Lemma minrelsteps_before_convergence_witness :
  let P := is_converged_energy (10 * ediff demo_vasp) 3 in
  let l := mkLocals 0 None one_atom ∅ in
  let w := mkWorld [] [] in
  exists l' w',
    (_get_is_converged demo_vasp one_atom CNone 3 = inr P
     /\ (0 < 3)%Z
     /\ relax_loop steady demo_vasp "out" ∅ 20 ∅ P CellShape 20 "cellshape"
                   "relax_cellshape" (relaxation demo_vasp) 30 l w = Ok l' w'
     /\ more_calls 20 20 (nb_steps l') && contains "cellshape" (relaxation demo_vasp)
        = true)
    /\ (3 <= Z.of_nat (nb_steps l'))%Z.
Proof.
  intros P l w.
  assert (H1 : _get_is_converged demo_vasp one_atom CNone 3 = inr P) by reflexivity.
  assert (H2 : (0 < 3)%Z) by lia.
  destruct (relax_loop steady demo_vasp "out" ∅ 20 ∅ P CellShape 20 "cellshape"
                       "relax_cellshape" (relaxation demo_vasp) 30 l w)
    as [l' w'|e w'|w'] eqn:H3; vm_compute in H3; try discriminate.
  exists l', w'.
  assert (H4 : more_calls 20 20 (nb_steps l')
               && contains "cellshape" (relaxation demo_vasp) = true).
  { injection H3 as <- _. reflexivity. }
  split; [tauto|].
  exact (minrelsteps_before_convergence steady demo_vasp one_atom "out" ∅ 20 ∅ CNone 3
           P CellShape 20 "cellshape" "relax_cellshape" (relaxation demo_vasp) 30
           l l' w w' H1 H2 H3 H4).
Defined.
Lemma ApproveChaincodeDefinitionForOrg_accepted_inv
    name cd localPackageHash publicState orgState orgState' :
  ApproveChaincodeDefinitionForOrg name cd localPackageHash publicState orgState
    = (orgState', None) →
  approval_writes name cd localPackageHash orgState = (orgState', None).
Proof. approve_cases; intros [= <-] || intros [= ]; done. Qed.

Lemma CommitChaincodeDefinition_accepted_inv
    name cd publicState orgStates publicState' agreement :
  CommitChaincodeDefinition name cd publicState orgStates
    = (publicState', Ok agreement) →
  Serialize NamespacesName name (SDefinition cd) publicState
    = (publicState', None).
Proof.
  unfold CommitChaincodeDefinition.
  destruct (DeserializeFieldAsInt64 _ _ _ _) as [currentSequence|]; [|done].
  destruct (negb _); [done|].
  by destruct (Serialize _ _ _ publicState) as [? [?|]]; intros [= <- _].
Qed.

(** C6.  The organisation state an accepted approval leaves behind is the
    result of writing the parameters at [name#requestedSequence] in the
    namespaces scope, with no condition on what the state held before,
    followed by the write of the package record at the same key in the
    chaincode-sources scope exactly when a hash was supplied; without a hash
    nothing is written after the parameters. *)
Theorem ApproveChaincodeDefinitionForOrg_accepted_writes
    name cd localPackageHash publicState orgState orgState' :
  ApproveChaincodeDefinitionForOrg name cd localPackageHash publicState orgState
    = (orgState', None) →
  ∃ orgState1,
    Serialize NamespacesName (private_name name (Sequence cd))
      (SParameters (Parameters cd)) orgState = (orgState1, None)
    ∧ match localPackageHash with
      | Some hash =>
          Serialize ChaincodeSourcesName (private_name name (Sequence cd))
            (SLocalPackage {| Hash := hash |}) orgState1 = (orgState', None)
      | None => orgState' = orgState1
      end.
Proof.
  approve_cases; intros [= <-] || intros [= ]; eauto.
Qed.

(** C7, amended.  Every error return of the approval other than the two that
    report a failed [Serialize] on the organisation's state happens before the
    first write: the organisation's state is unchanged. *)
Theorem ApproveChaincodeDefinitionForOrg_validation_error_no_write
    name cd localPackageHash publicState orgState orgState' err :
  ApproveChaincodeDefinitionForOrg name cd localPackageHash publicState orgState
    = (orgState', Some err) →
  is_write_error err = false →
  orgState' = orgState.
Proof.
  approve_cases; intros [= <- <-]; simpl; try done; intros [=].
Qed.

(** ** The two lookups of a definition *)

(** C8.  The two lookups treat an undefined name differently.  The
    lifecycle's own namespace is always defined (third part: for that name
    [ChaincodeDefinitionIfDefined] returns the same synthetic definition
    whatever the state holds); any other name is undefined when its public
    metadata is absent.  For an undefined name
    [ChaincodeDefinitionIfDefined] returns [(false, nil, nil)], whereas
    [QueryChaincodeDefinition] returns an error (it does so whenever the
    metadata is absent); and when the metadata of such a name is present with
    a type tag other than the chaincode-definition tag,
    [ChaincodeDefinitionIfDefined] returns an error, not a negative
    result. *)
Theorem absent_metadata_asymmetry (LifecycleNamespace : string) name state :
  (DeserializeMetadata NamespacesName name state = Ok None →
     (∃ err, QueryChaincodeDefinition name state = Err err)
     ∧ (name ≠ LifecycleNamespace →
        ChaincodeDefinitionIfDefined LifecycleNamespace name state
        = (false, None, None)))
  ∧ (∀ metadata,
       DeserializeMetadata NamespacesName name state = Ok (Some metadata) →
       Datatype metadata ≠ ChaincodeDefinitionType →
       name ≠ LifecycleNamespace →
       ∃ err,
         ChaincodeDefinitionIfDefined LifecycleNamespace name state
         = (false, None, Some err))
  ∧ ChaincodeDefinitionIfDefined LifecycleNamespace LifecycleNamespace state
    = (true,
       Some {| Sequence := 0;
               cd_EndorsementInfo :=
                 {| Version := EmptyString; InitRequired := false;
                    EndorsementPlugin := EmptyString |};
               cd_ValidationInfo :=
                 {| ValidationPlugin := EmptyString;
                    ValidationParameter := [] |};
               cd_Collections := None |},
       None).
Proof.
  unfold QueryChaincodeDefinition, ChaincodeDefinitionIfDefined.
  split; [|split].
  - intros ->. split; [eauto|]. intros Hne.
    by destruct (String.eqb_spec name LifecycleNamespace).
  - intros metadata -> Htag Hne.
    destruct (String.eqb_spec name LifecycleNamespace); [done|].
    destruct (String.eqb_spec (Datatype metadata) ChaincodeDefinitionType);
      [done|]. simpl. eauto.
  - by rewrite String.eqb_refl.
Qed.
Lemma design_move_counts_witness :
  ltac:(let t := type of (design_move_counts libm_coarse default_config oracle_any_valid 1 "" "ATG" 1
                            12 12 5 1 (Some "42") c3_design) in
        match t with ?A -> ?B -> ?C -> ?D => exact (A /\ B /\ C /\ D) end).
Proof.
  split; [lia|]. split; [lia|]. split; [vm_compute; reflexivity|].
  apply (design_move_counts libm_coarse default_config oracle_any_valid 1 "" "ATG" 1 12 12 5 1
           (Some "42") c3_design); [lia | lia | vm_compute; reflexivity].
Defined.

Lemma run_design_core_full_sequence_witness :
  ltac:(let t := type of (run_design_core_full_sequence libm_coarse default_config oracle_any_valid 1
                            "" "ATG" "" "ATG" true 1 12 12 5 1 "42" 1 c1_out) in
        match t with ?A -> ?B => exact (A /\ B) end).
Proof.
  split; [vm_compute; reflexivity|].
  apply (run_design_core_full_sequence libm_coarse default_config oracle_any_valid 1 "" "ATG" "" "ATG"
           true 1 12 12 5 1 "42" 1 c1_out).
  vm_compute; reflexivity.
Defined.
(* ===== verification/Common.v ===== *)
(** * Package common: bit maps, blocks and block offset lists

    src/common/util.go (BitMap16, NormalizeObjectName) and src/common/types.go
    (Block, BlockOffsetList and its searches). *)
From S2P Require Import Prelude GoLib.
From Stdlib Require Import Ascii.

(** ** Paths (src/common/util.go)

    What ExpandPath uses of package os: the home directory ([None] when it is
    not known), os.ExpandEnv and filepath.Abs. *)
Record OsEnv := mkOsEnv {
  UserHomeDir : option string;
  ExpandEnv : string → string;
  filepath_Abs : string → string
}.
Definition ExpandPath (env : OsEnv) (path : string) : string :=
  if bool_decide (path = "") then path
  else if strings_HasPrefix path "~/" then
    match UserHomeDir env with
    | None => path
    | Some homeDir => filepath_Abs env (ExpandEnv env (filepath_Join [homeDir; sdrop 2 path]))
    end
  else filepath_Abs env (ExpandEnv env path).

(** ** BitMap16 (src/common/util.go)

    A [uint16]; the shift, the complement and the stores stay in 16 bits. *)
Definition BitMap16 : Type := Z.

Definition IsSet (bm : BitMap16) (bit : Z) : bool :=
  negb (Z.land bm (u16 (Z.shiftl 1 bit)) =? 0).
Definition Set_ (bm : BitMap16) (bit : Z) : BitMap16 :=
  Z.lor bm (u16 (Z.shiftl 1 bit)).
Definition Clear (bm : BitMap16) (bit : Z) : BitMap16 :=
  Z.land bm (Z.lxor (u16 (Z.shiftl 1 bit)) 65535).
Definition Reset (bm : BitMap16) : BitMap16 := 0.

(** If the name contains a backslash, it becomes a slash. *)
Definition NormalizeObjectName (name : string) : string :=
  replace_char "\"%char "/"%char name.

(** ** Block (src/common/types.go) *)
Definition DirtyBlock : Z := 1.
Definition TruncatedBlock : Z := 2.
Definition RemovedBlocks : Z := 3.

Record Block := mkBlock {
  StartIndex : Z;
  EndIndex : Z;
  bFlags : BitMap16;
  Id : string;
  Data : list byte
}.

Definition Dirty (b : Block) : bool := IsSet (bFlags b) DirtyBlock.
Definition Truncated (b : Block) : bool := IsSet (bFlags b) TruncatedBlock.
Definition Removed (b : Block) : bool := IsSet (bFlags b) RemovedBlocks.

(** [block.Flags.Set(bit)], [block.Flags.Clear(bit)] and the field stores. *)
Definition block_set (bit : Z) (b : Block) : Block :=
  mkBlock (StartIndex b) (EndIndex b) (Set_ (bFlags b) bit) (Id b) (Data b).
Definition block_clear (bit : Z) (b : Block) : Block :=
  mkBlock (StartIndex b) (EndIndex b) (Clear (bFlags b) bit) (Id b) (Data b).
Definition block_with_end (e : Z) (b : Block) : Block :=
  mkBlock (StartIndex b) e (bFlags b) (Id b) (Data b).
Definition block_with_data (d : list byte) (b : Block) : Block :=
  mkBlock (StartIndex b) (EndIndex b) (bFlags b) (Id b) d.
Definition block_size (b : Block) : Z := i64 (EndIndex b - StartIndex b).

(** ** BlockOffsetList (src/common/types.go)

    The blocks are named by their position in [BlockList]. *)
Definition SmallFileFlag : Z := 1.

Record BlockOffsetList := mkBOL {
  BlockList : list Block;
  bolFlags : BitMap16;
  BlockIdLength : Z;
  bolSize : Z;
  bolMtime : Time
}.
Definition empty_bol : BlockOffsetList := mkBOL [] 0 0 0 0.
Definition bol_with_blocks (l : list Block) (bol : BlockOffsetList) :=
  mkBOL l (bolFlags bol) (BlockIdLength bol) (bolSize bol) (bolMtime bol).

Definition SmallFile (bol : BlockOffsetList) : bool :=
  IsSet (bolFlags bol) SmallFileFlag.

WHAT YOU HAVE TO DO - Lines of the material may hold the string "TruncatedBlock". Copy each one that does.

COMPLETED TASK -
Definition TruncatedBlock : Z := 2.
Definition Truncated (b : Block) : bool := IsSet (bFlags b) TruncatedBlock.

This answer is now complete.